Re: Re: Re: Re: Re: Epilepsy and employment
Submitted by Cathy_C on Mon, 2006-08-07 - 07:07
Having Epilepsy and trying to work can be hard. I have had many jobs and experiences due to me working in the medical field. I graduated with a degree as a "Medical Technologist" and found out almost immediately afterwards I was epileptic. I didn't dare drawing blood & giving meds anymore. I then worked as a Vet technician for 3 vets as well as Kennel Manager in same place. I took care of 3 cougars and
loved my job til I came back in from feeding the cougars with dirt on my clothes, where I had been on the ground. I decided that If the cage doors had been open I would have been dinner that day. I went to
selling Veternarian supplies nationwide and was doing fairly well and then came home to Maine from Texas and fought for my Disability since I had to give up my license and couldn't get to a job. I finally got a good attorney that fought for my SSDI. I lived on that for years then remarried in 2000 and I worked some with my husband to fill in when people had holidays off and he needed a extra pair of
hands. Since then the company hired me part time, paying me just enough per hour that it won't put me over the amount I can earn and keep my SSDI and insurance coming in. I have been very lucky with my boss excepting my epilepsy. He was told right up front and they even ask all the time how I am doing. They are kept updated on my surgeries. They knew about the VNS implant and they have me scheduled
to have the 2nd week and more off when I have my RTL surgery. They have even given my husband a full week off to stay with me after the surgery.
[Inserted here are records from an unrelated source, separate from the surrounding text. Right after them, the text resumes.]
(* ===== verification/RequestQueueProofs.v ===== *)
(** * Node: the queue of pending requests, histories and invariant

    A history of the queue: blocks from the indexer, calls that hand out attempts, and the
    code that computes responses, which drops attempts and writes their progress at any
    time. *)

From stdpp Require Import sorting.
From S2P Require Import Prelude Types NodePrimitives RecentBlocks RecentBlocksProofs RecentBlocksInv RecentBlocksRun RequestQueue.

(** ** Leaders *)

#[export] Instance pair_le_transitive : Transitive pair_le.
Proof. intros x y z. unfold pair_le. lia. Qed.

#[export] Instance pair_le_total : Total pair_le.
Proof. intros x y. unfold pair_le. lia. Qed.

#[export] Instance pair_le_antisymm : AntiSymm (=) pair_le.
Proof. intros [x1 x2] [y1 y2]. unfold pair_le. simpl. intros. f_equal; lia. Qed.

Section LeaderLemmas.
Context `{!Sha256}.

(** The order does not depend on the order in which the participants are listed. *)
Lemma leader_selection_order_perm ps ps' id :
  ps ≡ₚ ps' → leader_selection_order ps id = leader_selection_order ps' id.
Proof.
  intros Hperm. unfold leader_selection_order. f_equal. apply (StronglySorted_unique pair_le).
  - apply (StronglySorted_merge_sort pair_le).
  - apply (StronglySorted_merge_sort pair_le).
  - rewrite !merge_sort_Permutation. by apply fmap_Permutation.
Qed.

Lemma elem_of_leader_selection_order ps id p : p ∈ leader_selection_order ps id ↔ p ∈ ps.
Proof.
  unfold leader_selection_order. rewrite merge_sort_Permutation, <-list_fmap_compose.
  rewrite list_elem_of_fmap. split; [by intros (p' & -> & ?)|]. intros Hp. by exists p.
Qed.
End LeaderLemmas.

Lemma current_leader_ext order ls ls' :
  (∀ p, p ∈ order → p ∈ ls ↔ p ∈ ls') → current_leader order ls = current_leader order ls'.
Proof.
  unfold current_leader. induction order as [|p order IH]; intros Hls; [done|]. simpl.
  rewrite (bool_decide_ext (p ∈ ls) (p ∈ ls')) by (apply Hls; set_solver).
  case_bool_decide; [done|]. apply IH. set_solver.
Qed.

Lemma current_leader_Some order ls p :
  current_leader order ls = Some p → p ∈ order ∧ p ∈ ls.
Proof. intros [Hp Hl]%find_Some. by apply bool_decide_eq_true in Hl. Qed.

Definition maximum_height_of (net : NetworkState) : Z :=
  foldl Z.max 0 (indexer_height net <$> alive_participants net).

Definition eligible (net : NetworkState) (p : ParticipantId) : Prop :=
  p ∈ alive_participants net ∧
  maximum_height_of net ≤ indexer_height net p + STALE_PARTICIPANT_THRESHOLD.

Lemma eligible_leaders_spec net ps leaders :
  eligible_leaders net (maximum_height_of net) ps = Ok leaders →
  ∀ p, p ∈ leaders ↔ p ∈ ps ∧ eligible net p.
Proof.
  revert leaders. induction ps as [|p ps IH]; intros leaders; simpl.
  { intros [= <-]. set_solver. }
  intros Hel. apply bind_Ok in Hel as (e & He & Hel). apply bind_Ok in Hel as (rest & Hrest & [= <-]).
  specialize (IH rest Hrest). unfold eligible in *.
  assert (Hep : e = true ↔ p ∈ alive_participants net ∧
    maximum_height_of net ≤ indexer_height net p + STALE_PARTICIPANT_THRESHOLD).
  { destruct (bool_decide (p ∈ alive_participants net)) eqn:Hal.
    - apply bool_decide_eq_true in Hal. destruct (_ <=? u64_max); [|done]. injection He as <-.
      rewrite Z.leb_le. tauto.
    - apply bool_decide_eq_false in Hal. injection He as <-. split; [done|]. tauto. }
  intros x. destruct e.
  - rewrite elem_of_cons, elem_of_cons, IH. assert (Hp := proj1 Hep eq_refl).
    split; [intros [->|?]; tauto|tauto].
  - rewrite elem_of_cons, IH. split; [tauto|]. intros [[->|?] Hx]; [|tauto].
    by apply Hep in Hx.
Qed.

(** ** Histories *)

Section Histories.
Context {R C : Type} `{!Request R, !Sha256}.
Implicit Types (q : PendingRequests R C) (r : QueuedRequest R) (held : list Arc).

(** The queue, the attempts with a strong reference, and the blocks given so far. *)
Record QWorld : Type := mkQWorld {
  qw_queue : PendingRequests R C;
  qw_held : list Arc;
  qw_blocks : list BlockViewLite;
}.

(** A write to the progress by the code that computes the response. *)
Definition write_progress (response : option C) (submission : option Z) (p : ComputationProgress C) :
    ComputationProgress C :=
  mkComputationProgress (cp_attempts p) response (cp_selected_leader p) submission.

Definition heights_in_range (net : NetworkState) : Prop :=
  map_Forall (λ _ height, 0 ≤ height ≤ u64_max) (indexer_heights net).

Inductive qstep : QWorld → QWorld → Prop :=
  | q_block w now requests completed block q' :
      notify_new_block now (qw_queue w) requests completed block = Ok q' →
      qstep w (mkQWorld q' (qw_held w) (qw_blocks w ++ [block]))
  | q_attempt w now net order q' result :
      order ≡ₚ (map_to_list (pr_requests (qw_queue w))).*1 → heights_in_range net →
      get_requests_to_attempt now net (qw_held w) order (qw_queue w) = Ok (q', result) →
      qstep w (mkQWorld q' (result ++ qw_held w) (qw_blocks w))
  | q_drop w a :
      qstep w (mkQWorld (qw_queue w) (filter (λ b, b ≠ a) (qw_held w)) (qw_blocks w))
  | q_write w a attempt response submission :
      a ∈ qw_held w → pr_attempts (qw_queue w) !! a = Some attempt →
      qstep w (mkQWorld (set_progress (qw_queue w)
        (alter (write_progress response submission) (ga_computation_progress attempt)
          (pr_progress (qw_queue w)))) (qw_held w) (qw_blocks w)).

Definition qreachable (all_participants : list ParticipantId) (me : ParticipantId) (w : QWorld) : Prop :=
  rtc qstep (mkQWorld (PendingRequests_new all_participants me) [] []) w.

(** ** The invariant of the queue *)

Definition attempts_of (attempts : list (GenerationAttempt R)) (cell : Arc) : list (GenerationAttempt R) :=
  filter (λ a, ga_computation_progress a = cell) attempts.

Record QInv (q : PendingRequests R C) (held : list Arc) : Prop := {
  qi_id id r : pr_requests q !! id = Some r →
    get_id (qr_request r) = id ∧
    qr_leader_selection_order r = leader_selection_order (pr_all_participants q) id;
  qi_cell id r : pr_requests q !! id = Some r → (qr_computation_progress r < length (pr_progress q))%nat;
  qi_own_cell id id' r r' : pr_requests q !! id = Some r → pr_requests q !! id' = Some r' →
    qr_computation_progress r = qr_computation_progress r' → id = id';
  qi_attempts c : (c < length (pr_progress q))%nat →
    cp_attempts (pr_progress q !!! c) = zlen (attempts_of (pr_attempts q) c) ∧
    cp_attempts (pr_progress q !!! c) ≤ MAX_ATTEMPTS_PER_REQUEST_AS_LEADER;
  qi_attempt_cell a attempt : pr_attempts q !! a = Some attempt →
    (ga_computation_progress attempt < length (pr_progress q))%nat;
  qi_held a : a ∈ held → (a < length (pr_attempts q))%nat;
  qi_active a attempt id r : a ∈ held → pr_attempts q !! a = Some attempt →
    pr_requests q !! id = Some r → ga_computation_progress attempt = qr_computation_progress r →
    qr_active_attempt r = Some a;
  qi_one a a' attempt attempt' : a ∈ held → a' ∈ held →
    pr_attempts q !! a = Some attempt → pr_attempts q !! a' = Some attempt' →
    ga_computation_progress attempt = ga_computation_progress attempt' → a = a';
  qi_weak id r a : pr_requests q !! id = Some r → qr_active_attempt r = Some a →
    (a < length (pr_attempts q))%nat;
}.

Lemma QInv_new all_participants me : QInv (PendingRequests_new all_participants me) [].
Proof. split; simpl; try done; try set_solver; intros; lia. Qed.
So there is hope if you find the right job for you and tell them
upfront about your situation. I figure if you tell them during the interview and they except you, then that is the job for you. If you tell them upfront and they have a problem with it (don't take the job
to begin with). I am now working 2-3 days a week in a Medical Research Laboratory as a Medical Lab Technologist with about 15000 mice and am loving it. It gives me a since of value that I didn't have when I was just collecting SSDI.
Just hold in there and keep looking. There is a job and boss out there that is just perfect for you. My point (I guess) is to be up front and see how understanding they are from the very beginning, then you will know how your job will go, because if they don't except
it from the beginning then they won't later on. Better not to take the job from the start then to take it and then be let go cause they can't handle someone with a medical issue. I am sure it will be their
lost.
Good luck to anyone that is reading this and keep trying, because there is a job out there waiting to hire someone like you because most people with a disability have a much better attitude and works harder then people who think they deserve the job. Most people with disabilities work harder at their jobs because we appreciate the company hiring us knowing about our condition.
God Bless you all,
Cathy
Re: Re: Re: Epilepsy and employment
Submitted by wflisa on Sat, 2006-08-05 - 19:22
Amara, Up until recently I felt the same way you did. I was determined that I was still very employable, highly educated, competent and with a good attitude and I needed a job. That was until the meds began to not work very well, and I began experiencing consistent mornings where I had to "beat back" the prospects of a seizure. Except for some days when nothing seems to go right, I still try to keep a smile on my face and use my sense of humor to get me through. I just wish that I did not have to take so many pills and still not gain control of this demon! As I do not feel it is under control, I have pulled the plug on a job search.